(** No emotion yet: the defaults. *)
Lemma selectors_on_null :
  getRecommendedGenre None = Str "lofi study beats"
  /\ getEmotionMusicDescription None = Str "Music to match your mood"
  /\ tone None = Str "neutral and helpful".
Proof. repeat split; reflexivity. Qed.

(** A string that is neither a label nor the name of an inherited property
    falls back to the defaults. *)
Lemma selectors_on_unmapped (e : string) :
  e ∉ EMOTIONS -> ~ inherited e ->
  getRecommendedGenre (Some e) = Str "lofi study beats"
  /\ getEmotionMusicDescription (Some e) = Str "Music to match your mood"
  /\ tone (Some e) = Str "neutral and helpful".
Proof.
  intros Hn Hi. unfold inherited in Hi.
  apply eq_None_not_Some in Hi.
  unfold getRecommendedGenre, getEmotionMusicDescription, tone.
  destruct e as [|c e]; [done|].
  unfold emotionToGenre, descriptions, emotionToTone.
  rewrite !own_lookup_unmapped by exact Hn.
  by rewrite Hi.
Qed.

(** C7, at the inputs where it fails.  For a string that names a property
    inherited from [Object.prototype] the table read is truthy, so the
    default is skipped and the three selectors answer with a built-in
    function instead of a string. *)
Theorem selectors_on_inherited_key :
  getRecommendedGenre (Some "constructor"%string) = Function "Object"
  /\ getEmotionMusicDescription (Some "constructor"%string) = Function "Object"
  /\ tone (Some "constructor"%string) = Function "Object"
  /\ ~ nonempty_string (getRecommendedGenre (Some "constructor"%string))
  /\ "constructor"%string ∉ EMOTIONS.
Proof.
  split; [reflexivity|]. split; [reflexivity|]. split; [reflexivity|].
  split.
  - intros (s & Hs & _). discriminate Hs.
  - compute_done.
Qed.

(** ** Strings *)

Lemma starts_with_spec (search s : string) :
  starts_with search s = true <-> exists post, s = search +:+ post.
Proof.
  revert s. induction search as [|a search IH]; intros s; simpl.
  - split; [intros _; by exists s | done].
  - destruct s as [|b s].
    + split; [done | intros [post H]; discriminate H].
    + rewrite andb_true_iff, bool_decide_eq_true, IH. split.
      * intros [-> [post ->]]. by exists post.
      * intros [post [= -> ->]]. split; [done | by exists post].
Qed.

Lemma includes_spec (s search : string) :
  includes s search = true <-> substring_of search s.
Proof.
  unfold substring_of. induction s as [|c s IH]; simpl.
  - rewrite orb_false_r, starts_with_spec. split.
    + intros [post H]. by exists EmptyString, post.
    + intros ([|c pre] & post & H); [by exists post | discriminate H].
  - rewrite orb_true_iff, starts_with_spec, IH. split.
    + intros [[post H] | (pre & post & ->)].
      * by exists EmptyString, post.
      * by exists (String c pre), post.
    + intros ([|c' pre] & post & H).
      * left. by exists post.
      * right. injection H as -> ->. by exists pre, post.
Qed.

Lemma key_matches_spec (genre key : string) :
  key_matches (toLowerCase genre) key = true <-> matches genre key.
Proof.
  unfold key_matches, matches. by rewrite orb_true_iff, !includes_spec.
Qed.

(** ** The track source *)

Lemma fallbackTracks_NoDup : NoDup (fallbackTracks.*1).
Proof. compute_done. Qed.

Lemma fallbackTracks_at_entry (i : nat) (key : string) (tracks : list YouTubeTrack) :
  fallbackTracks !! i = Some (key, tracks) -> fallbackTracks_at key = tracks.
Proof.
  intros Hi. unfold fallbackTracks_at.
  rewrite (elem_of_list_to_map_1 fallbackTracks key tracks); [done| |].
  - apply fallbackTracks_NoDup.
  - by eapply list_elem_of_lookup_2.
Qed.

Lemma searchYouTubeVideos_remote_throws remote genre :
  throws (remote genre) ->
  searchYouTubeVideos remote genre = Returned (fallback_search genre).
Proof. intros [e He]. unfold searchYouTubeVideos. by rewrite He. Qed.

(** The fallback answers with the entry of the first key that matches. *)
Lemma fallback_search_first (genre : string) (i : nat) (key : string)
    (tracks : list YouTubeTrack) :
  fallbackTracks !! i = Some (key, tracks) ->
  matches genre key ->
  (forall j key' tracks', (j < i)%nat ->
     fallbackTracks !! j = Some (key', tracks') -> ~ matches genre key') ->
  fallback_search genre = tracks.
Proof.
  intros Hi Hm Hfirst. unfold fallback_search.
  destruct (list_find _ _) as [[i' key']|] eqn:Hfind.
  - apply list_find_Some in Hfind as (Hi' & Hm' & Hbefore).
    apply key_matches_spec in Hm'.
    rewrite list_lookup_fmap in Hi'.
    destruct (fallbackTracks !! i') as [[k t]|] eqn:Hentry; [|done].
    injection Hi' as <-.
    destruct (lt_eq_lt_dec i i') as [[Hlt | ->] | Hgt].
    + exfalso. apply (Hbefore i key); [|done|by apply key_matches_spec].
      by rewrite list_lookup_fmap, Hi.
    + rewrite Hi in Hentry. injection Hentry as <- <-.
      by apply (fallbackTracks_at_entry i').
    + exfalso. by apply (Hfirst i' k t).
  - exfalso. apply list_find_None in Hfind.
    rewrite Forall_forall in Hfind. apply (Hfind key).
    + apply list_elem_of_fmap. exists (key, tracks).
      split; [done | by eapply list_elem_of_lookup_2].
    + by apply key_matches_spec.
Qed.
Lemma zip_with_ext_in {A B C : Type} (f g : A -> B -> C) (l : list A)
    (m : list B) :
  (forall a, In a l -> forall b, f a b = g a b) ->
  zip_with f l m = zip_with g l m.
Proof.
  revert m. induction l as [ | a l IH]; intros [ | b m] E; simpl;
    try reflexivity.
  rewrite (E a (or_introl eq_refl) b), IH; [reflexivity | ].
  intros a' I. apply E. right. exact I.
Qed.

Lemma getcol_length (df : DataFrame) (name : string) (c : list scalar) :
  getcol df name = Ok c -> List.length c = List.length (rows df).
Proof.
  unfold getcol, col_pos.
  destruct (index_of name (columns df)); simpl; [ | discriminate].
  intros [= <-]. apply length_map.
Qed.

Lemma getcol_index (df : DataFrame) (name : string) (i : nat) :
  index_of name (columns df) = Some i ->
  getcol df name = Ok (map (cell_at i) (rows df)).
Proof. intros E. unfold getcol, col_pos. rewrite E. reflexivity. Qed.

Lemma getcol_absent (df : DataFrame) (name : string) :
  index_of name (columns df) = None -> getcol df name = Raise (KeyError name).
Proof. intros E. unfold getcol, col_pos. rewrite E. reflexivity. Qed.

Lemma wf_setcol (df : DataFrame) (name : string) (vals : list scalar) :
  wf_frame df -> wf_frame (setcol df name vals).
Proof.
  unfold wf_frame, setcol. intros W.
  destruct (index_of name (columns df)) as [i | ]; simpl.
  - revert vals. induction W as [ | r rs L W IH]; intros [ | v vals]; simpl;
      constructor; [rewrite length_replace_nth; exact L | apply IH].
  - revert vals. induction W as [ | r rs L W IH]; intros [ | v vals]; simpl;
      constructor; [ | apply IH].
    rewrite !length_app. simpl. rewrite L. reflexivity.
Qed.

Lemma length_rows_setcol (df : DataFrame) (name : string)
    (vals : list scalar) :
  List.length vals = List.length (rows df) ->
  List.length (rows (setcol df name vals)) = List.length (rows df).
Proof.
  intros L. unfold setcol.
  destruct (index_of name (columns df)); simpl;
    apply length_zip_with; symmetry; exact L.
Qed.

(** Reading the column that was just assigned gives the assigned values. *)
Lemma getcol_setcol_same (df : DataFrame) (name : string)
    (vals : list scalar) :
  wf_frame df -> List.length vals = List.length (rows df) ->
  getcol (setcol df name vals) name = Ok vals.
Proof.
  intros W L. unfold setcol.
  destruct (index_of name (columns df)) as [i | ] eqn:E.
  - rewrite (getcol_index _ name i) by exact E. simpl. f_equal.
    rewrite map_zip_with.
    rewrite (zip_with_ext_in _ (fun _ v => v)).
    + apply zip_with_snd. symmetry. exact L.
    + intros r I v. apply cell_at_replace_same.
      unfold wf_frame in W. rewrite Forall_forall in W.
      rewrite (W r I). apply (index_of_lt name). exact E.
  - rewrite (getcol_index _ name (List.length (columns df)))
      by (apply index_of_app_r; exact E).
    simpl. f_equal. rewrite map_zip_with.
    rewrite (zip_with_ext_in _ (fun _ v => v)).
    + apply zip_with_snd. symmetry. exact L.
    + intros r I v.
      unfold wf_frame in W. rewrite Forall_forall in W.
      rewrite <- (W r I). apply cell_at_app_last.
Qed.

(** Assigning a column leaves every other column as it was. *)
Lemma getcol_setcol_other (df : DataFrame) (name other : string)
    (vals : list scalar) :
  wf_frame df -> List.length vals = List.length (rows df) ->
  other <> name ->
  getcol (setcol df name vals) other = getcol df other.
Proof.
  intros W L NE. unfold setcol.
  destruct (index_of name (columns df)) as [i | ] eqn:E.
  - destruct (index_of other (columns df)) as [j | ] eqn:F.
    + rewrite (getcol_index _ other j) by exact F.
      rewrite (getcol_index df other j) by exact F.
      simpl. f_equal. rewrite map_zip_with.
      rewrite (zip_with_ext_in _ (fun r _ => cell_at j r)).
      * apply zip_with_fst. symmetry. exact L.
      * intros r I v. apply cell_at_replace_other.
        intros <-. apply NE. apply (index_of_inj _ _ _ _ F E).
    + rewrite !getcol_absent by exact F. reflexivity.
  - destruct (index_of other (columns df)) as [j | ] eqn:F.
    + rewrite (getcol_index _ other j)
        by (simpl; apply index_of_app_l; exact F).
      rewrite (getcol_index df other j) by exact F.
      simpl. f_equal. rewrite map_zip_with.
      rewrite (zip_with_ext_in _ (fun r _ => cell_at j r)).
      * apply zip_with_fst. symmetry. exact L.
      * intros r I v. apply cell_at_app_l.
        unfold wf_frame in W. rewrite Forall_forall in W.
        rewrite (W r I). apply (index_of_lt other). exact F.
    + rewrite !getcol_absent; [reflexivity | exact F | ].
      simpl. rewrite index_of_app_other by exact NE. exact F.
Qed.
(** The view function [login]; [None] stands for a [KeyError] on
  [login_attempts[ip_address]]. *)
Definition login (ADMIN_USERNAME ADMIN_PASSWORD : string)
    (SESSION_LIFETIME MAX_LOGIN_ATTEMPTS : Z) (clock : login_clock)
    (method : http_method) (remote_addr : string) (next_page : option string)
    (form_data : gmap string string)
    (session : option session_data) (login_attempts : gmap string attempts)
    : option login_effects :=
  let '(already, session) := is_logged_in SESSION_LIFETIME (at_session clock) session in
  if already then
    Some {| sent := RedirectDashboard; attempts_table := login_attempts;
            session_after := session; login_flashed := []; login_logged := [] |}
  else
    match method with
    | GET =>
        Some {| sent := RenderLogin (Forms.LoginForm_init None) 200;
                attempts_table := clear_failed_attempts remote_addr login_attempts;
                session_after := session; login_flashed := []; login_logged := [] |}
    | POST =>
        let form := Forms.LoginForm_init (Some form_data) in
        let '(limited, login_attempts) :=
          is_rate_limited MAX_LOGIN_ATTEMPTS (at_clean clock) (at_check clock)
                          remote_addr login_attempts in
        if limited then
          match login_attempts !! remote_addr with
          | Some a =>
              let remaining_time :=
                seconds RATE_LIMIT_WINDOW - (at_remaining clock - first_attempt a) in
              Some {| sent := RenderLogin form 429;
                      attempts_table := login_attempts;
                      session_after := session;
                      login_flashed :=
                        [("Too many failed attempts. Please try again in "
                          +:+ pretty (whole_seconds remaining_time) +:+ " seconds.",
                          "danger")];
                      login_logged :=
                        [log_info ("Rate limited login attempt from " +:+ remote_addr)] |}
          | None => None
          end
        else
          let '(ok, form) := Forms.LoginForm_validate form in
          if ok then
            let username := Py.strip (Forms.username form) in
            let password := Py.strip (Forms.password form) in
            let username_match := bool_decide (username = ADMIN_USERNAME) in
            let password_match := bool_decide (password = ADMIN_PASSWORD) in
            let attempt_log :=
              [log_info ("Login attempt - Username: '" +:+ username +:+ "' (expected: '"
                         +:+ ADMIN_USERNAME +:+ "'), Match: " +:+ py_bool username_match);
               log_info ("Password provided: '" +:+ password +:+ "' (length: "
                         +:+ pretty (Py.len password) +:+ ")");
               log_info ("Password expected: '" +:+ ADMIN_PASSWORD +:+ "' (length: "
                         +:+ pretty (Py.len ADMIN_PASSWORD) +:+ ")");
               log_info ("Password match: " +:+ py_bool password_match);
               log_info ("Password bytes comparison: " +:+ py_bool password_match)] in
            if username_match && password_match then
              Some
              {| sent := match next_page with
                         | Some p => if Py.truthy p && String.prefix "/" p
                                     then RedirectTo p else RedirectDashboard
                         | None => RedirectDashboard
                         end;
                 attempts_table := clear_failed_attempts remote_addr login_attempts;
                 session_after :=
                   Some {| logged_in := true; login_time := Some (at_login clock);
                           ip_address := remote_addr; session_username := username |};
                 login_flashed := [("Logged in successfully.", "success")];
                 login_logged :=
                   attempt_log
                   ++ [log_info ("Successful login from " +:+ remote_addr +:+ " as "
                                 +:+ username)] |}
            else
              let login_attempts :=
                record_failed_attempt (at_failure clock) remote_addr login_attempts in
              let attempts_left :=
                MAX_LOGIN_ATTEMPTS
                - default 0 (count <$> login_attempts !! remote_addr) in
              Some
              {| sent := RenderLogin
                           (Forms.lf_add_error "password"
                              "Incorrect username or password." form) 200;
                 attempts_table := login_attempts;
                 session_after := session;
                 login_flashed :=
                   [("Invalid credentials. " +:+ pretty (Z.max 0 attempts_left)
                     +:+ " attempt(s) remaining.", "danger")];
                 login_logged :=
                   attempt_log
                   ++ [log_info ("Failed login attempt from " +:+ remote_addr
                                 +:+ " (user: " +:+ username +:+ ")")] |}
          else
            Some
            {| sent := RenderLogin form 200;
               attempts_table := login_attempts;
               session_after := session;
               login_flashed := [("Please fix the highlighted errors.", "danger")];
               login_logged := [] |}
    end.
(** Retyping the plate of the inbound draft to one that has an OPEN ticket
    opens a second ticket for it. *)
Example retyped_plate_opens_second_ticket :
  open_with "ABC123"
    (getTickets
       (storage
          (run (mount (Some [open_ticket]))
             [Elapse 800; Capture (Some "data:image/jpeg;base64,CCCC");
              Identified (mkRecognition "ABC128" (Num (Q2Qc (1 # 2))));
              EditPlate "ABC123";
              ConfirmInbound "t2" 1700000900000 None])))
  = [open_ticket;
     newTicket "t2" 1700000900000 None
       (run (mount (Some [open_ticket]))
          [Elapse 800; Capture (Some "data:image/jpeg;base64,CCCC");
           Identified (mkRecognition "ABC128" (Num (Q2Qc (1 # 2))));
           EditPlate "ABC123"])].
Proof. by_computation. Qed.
********************
* [Exercise instructions]:
Copy exactly the stretch of data above from the line with "- split; [intros _; by exists s | done]." through the line with "Proof. compute_done. Qed.", and omit all other lines.

* [Solution for this exercise]:
  - split; [intros _; by exists s | done].
  - destruct s as [|b s].
    + split; [done | intros [post H]; discriminate H].
    + rewrite andb_true_iff, bool_decide_eq_true, IH. split.
      * intros [-> [post ->]]. by exists post.
      * intros [post [= -> ->]]. split; [done | by exists post].
Qed.

Lemma includes_spec (s search : string) :
  includes s search = true <-> substring_of search s.
Proof.
  unfold substring_of. induction s as [|c s IH]; simpl.
  - rewrite orb_false_r, starts_with_spec. split.
    + intros [post H]. by exists EmptyString, post.
    + intros ([|c pre] & post & H); [by exists post | discriminate H].
  - rewrite orb_true_iff, starts_with_spec, IH. split.
    + intros [[post H] | (pre & post & ->)].
      * by exists EmptyString, post.
      * by exists (String c pre), post.
    + intros ([|c' pre] & post & H).
      * left. by exists post.
      * right. injection H as -> ->. by exists pre, post.
Qed.

Lemma key_matches_spec (genre key : string) :
  key_matches (toLowerCase genre) key = true <-> matches genre key.
Proof.
  unfold key_matches, matches. by rewrite orb_true_iff, !includes_spec.
Qed.

(** ** The track source *)

Lemma fallbackTracks_NoDup : NoDup (fallbackTracks.*1).
Proof. compute_done. Qed.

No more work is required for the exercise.